Directions.
Once the line with "destruct (get (top w) metric) as [t|];" is found in the entries below, repeat it and each following line exactly, up to and including the line with "[os.path.join]) written out, and". Add no other lines.

Stored data entries.
┌──
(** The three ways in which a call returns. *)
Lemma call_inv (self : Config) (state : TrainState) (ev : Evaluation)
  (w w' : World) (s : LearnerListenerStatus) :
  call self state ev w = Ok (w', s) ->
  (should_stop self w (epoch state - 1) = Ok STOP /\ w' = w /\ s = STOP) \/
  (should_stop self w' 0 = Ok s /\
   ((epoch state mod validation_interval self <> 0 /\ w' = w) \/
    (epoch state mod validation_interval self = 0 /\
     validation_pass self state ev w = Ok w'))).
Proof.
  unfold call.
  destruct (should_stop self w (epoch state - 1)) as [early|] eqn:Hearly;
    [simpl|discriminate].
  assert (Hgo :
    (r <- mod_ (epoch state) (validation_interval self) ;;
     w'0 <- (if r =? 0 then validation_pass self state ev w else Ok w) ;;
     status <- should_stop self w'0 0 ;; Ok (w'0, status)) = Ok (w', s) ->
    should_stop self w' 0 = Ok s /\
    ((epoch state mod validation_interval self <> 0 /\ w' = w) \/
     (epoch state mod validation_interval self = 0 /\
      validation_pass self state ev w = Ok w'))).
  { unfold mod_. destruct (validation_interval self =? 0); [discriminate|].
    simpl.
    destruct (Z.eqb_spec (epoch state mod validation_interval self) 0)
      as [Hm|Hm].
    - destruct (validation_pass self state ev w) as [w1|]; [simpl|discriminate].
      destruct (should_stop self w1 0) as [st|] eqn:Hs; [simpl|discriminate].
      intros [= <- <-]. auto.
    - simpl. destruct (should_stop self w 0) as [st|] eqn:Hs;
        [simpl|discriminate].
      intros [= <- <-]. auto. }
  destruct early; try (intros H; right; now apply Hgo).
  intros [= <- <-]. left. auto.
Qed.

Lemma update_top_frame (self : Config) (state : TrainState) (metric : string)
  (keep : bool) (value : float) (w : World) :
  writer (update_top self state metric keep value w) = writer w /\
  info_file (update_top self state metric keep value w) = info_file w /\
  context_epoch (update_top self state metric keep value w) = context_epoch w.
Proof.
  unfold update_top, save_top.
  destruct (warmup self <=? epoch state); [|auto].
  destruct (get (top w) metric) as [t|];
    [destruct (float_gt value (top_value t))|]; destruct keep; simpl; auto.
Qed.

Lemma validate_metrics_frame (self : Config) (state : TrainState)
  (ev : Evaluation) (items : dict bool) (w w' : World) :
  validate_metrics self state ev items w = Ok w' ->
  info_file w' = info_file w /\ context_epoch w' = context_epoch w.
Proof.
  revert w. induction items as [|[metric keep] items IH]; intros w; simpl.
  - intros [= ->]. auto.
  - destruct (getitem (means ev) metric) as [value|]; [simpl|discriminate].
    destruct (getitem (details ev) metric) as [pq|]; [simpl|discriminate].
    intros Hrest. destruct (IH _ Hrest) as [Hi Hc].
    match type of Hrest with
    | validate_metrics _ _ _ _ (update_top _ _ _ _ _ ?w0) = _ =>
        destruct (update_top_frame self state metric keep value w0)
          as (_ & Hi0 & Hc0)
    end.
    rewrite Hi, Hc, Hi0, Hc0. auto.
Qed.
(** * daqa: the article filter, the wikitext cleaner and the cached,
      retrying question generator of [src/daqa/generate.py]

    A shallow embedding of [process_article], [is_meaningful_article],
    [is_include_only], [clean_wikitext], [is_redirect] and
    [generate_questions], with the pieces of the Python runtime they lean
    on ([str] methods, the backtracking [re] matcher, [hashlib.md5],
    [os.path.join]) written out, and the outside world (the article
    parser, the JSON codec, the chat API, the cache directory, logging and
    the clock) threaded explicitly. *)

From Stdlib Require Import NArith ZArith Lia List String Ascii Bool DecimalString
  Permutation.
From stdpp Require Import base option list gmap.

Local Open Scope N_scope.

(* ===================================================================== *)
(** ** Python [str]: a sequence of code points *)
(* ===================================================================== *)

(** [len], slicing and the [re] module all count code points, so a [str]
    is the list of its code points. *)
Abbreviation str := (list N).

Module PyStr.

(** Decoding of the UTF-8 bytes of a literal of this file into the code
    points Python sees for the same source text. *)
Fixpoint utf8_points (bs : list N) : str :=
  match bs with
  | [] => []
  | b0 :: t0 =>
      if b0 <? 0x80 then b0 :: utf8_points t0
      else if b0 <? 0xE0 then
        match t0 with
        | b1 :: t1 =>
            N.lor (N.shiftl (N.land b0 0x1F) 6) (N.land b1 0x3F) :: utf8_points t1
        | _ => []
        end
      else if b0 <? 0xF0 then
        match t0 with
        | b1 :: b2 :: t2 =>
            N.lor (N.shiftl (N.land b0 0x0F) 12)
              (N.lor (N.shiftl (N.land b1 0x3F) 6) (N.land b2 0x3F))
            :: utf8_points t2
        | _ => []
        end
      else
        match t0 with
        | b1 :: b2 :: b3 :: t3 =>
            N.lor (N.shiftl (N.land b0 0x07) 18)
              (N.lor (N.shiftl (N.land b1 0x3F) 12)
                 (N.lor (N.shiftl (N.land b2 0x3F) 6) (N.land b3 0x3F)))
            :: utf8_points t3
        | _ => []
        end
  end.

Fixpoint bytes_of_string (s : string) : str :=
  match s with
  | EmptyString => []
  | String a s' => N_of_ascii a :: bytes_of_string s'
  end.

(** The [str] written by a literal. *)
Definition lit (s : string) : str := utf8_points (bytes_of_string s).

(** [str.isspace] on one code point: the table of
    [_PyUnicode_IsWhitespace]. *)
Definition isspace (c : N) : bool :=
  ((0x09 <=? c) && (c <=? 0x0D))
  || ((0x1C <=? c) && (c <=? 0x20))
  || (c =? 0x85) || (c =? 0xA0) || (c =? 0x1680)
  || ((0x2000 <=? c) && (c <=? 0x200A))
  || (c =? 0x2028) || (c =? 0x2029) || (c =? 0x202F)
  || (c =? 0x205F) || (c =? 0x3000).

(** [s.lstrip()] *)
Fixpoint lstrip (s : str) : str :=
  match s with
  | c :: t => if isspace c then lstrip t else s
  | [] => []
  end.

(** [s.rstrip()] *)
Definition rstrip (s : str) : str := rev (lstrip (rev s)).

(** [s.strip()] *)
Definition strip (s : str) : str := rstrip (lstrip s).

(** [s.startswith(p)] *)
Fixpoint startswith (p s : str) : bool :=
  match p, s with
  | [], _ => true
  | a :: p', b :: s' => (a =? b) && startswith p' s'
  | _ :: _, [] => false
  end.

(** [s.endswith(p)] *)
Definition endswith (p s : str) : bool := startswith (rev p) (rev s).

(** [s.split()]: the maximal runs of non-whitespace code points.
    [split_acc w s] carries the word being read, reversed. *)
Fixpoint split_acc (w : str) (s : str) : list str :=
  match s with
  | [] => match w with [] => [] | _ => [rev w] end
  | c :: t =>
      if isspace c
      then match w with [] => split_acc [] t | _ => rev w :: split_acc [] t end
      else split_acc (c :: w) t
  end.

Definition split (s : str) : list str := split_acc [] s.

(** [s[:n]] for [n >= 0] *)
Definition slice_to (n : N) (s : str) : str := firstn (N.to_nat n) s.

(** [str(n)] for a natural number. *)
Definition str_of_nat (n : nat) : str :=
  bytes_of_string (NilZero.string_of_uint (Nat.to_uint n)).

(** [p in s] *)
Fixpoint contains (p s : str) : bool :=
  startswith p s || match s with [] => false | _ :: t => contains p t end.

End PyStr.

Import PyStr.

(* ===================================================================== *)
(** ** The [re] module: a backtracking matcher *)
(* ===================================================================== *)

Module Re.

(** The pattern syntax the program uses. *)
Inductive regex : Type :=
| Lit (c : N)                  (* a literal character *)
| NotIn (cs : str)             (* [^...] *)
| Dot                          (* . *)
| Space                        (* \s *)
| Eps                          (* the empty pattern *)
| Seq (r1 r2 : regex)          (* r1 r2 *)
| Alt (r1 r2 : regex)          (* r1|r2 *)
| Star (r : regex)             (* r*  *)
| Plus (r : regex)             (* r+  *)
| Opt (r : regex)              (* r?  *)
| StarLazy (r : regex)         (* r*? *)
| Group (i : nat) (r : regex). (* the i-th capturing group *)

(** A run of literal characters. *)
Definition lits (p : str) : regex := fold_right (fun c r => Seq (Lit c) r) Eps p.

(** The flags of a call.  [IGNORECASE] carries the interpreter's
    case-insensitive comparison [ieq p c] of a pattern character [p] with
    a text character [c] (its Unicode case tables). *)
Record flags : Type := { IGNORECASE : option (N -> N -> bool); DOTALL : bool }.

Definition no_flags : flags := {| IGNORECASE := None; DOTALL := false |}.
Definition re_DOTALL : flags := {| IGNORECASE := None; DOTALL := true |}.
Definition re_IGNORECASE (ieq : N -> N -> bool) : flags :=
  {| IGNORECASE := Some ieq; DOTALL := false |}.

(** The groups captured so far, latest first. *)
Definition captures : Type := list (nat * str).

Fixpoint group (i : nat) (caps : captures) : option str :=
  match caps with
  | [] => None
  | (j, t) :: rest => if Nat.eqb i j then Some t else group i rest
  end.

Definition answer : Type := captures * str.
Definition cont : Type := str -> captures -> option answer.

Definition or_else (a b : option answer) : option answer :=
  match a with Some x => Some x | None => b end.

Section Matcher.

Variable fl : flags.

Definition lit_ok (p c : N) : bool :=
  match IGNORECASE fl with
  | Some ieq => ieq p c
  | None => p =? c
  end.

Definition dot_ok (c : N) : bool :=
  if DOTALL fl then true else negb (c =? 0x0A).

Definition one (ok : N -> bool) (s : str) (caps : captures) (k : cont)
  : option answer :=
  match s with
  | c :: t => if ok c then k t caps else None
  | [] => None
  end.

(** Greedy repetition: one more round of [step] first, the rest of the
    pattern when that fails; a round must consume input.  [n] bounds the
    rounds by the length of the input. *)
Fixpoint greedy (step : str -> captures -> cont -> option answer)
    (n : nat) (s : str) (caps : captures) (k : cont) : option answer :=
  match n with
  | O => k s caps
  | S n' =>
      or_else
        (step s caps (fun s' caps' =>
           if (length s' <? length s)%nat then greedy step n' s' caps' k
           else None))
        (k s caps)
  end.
└──
Your solution.
  destruct (get (top w) metric) as [t|];
    [destruct (float_gt value (top_value t))|]; destruct keep; simpl; auto.
Qed.

Lemma validate_metrics_frame (self : Config) (state : TrainState)
  (ev : Evaluation) (items : dict bool) (w w' : World) :
  validate_metrics self state ev items w = Ok w' ->
  info_file w' = info_file w /\ context_epoch w' = context_epoch w.
Proof.
  revert w. induction items as [|[metric keep] items IH]; intros w; simpl.
  - intros [= ->]. auto.
  - destruct (getitem (means ev) metric) as [value|]; [simpl|discriminate].
    destruct (getitem (details ev) metric) as [pq|]; [simpl|discriminate].
    intros Hrest. destruct (IH _ Hrest) as [Hi Hc].
    match type of Hrest with
    | validate_metrics _ _ _ _ (update_top _ _ _ _ _ ?w0) = _ =>
        destruct (update_top_frame self state metric keep value w0)
          as (_ & Hi0 & Hc0)
    end.
    rewrite Hi, Hc, Hi0, Hc0. auto.
Qed.
(** * daqa: the article filter, the wikitext cleaner and the cached,
      retrying question generator of [src/daqa/generate.py]

    A shallow embedding of [process_article], [is_meaningful_article],
    [is_include_only], [clean_wikitext], [is_redirect] and
    [generate_questions], with the pieces of the Python runtime they lean
    on ([str] methods, the backtracking [re] matcher, [hashlib.md5],
    [os.path.join]) written out, and the outside world (the article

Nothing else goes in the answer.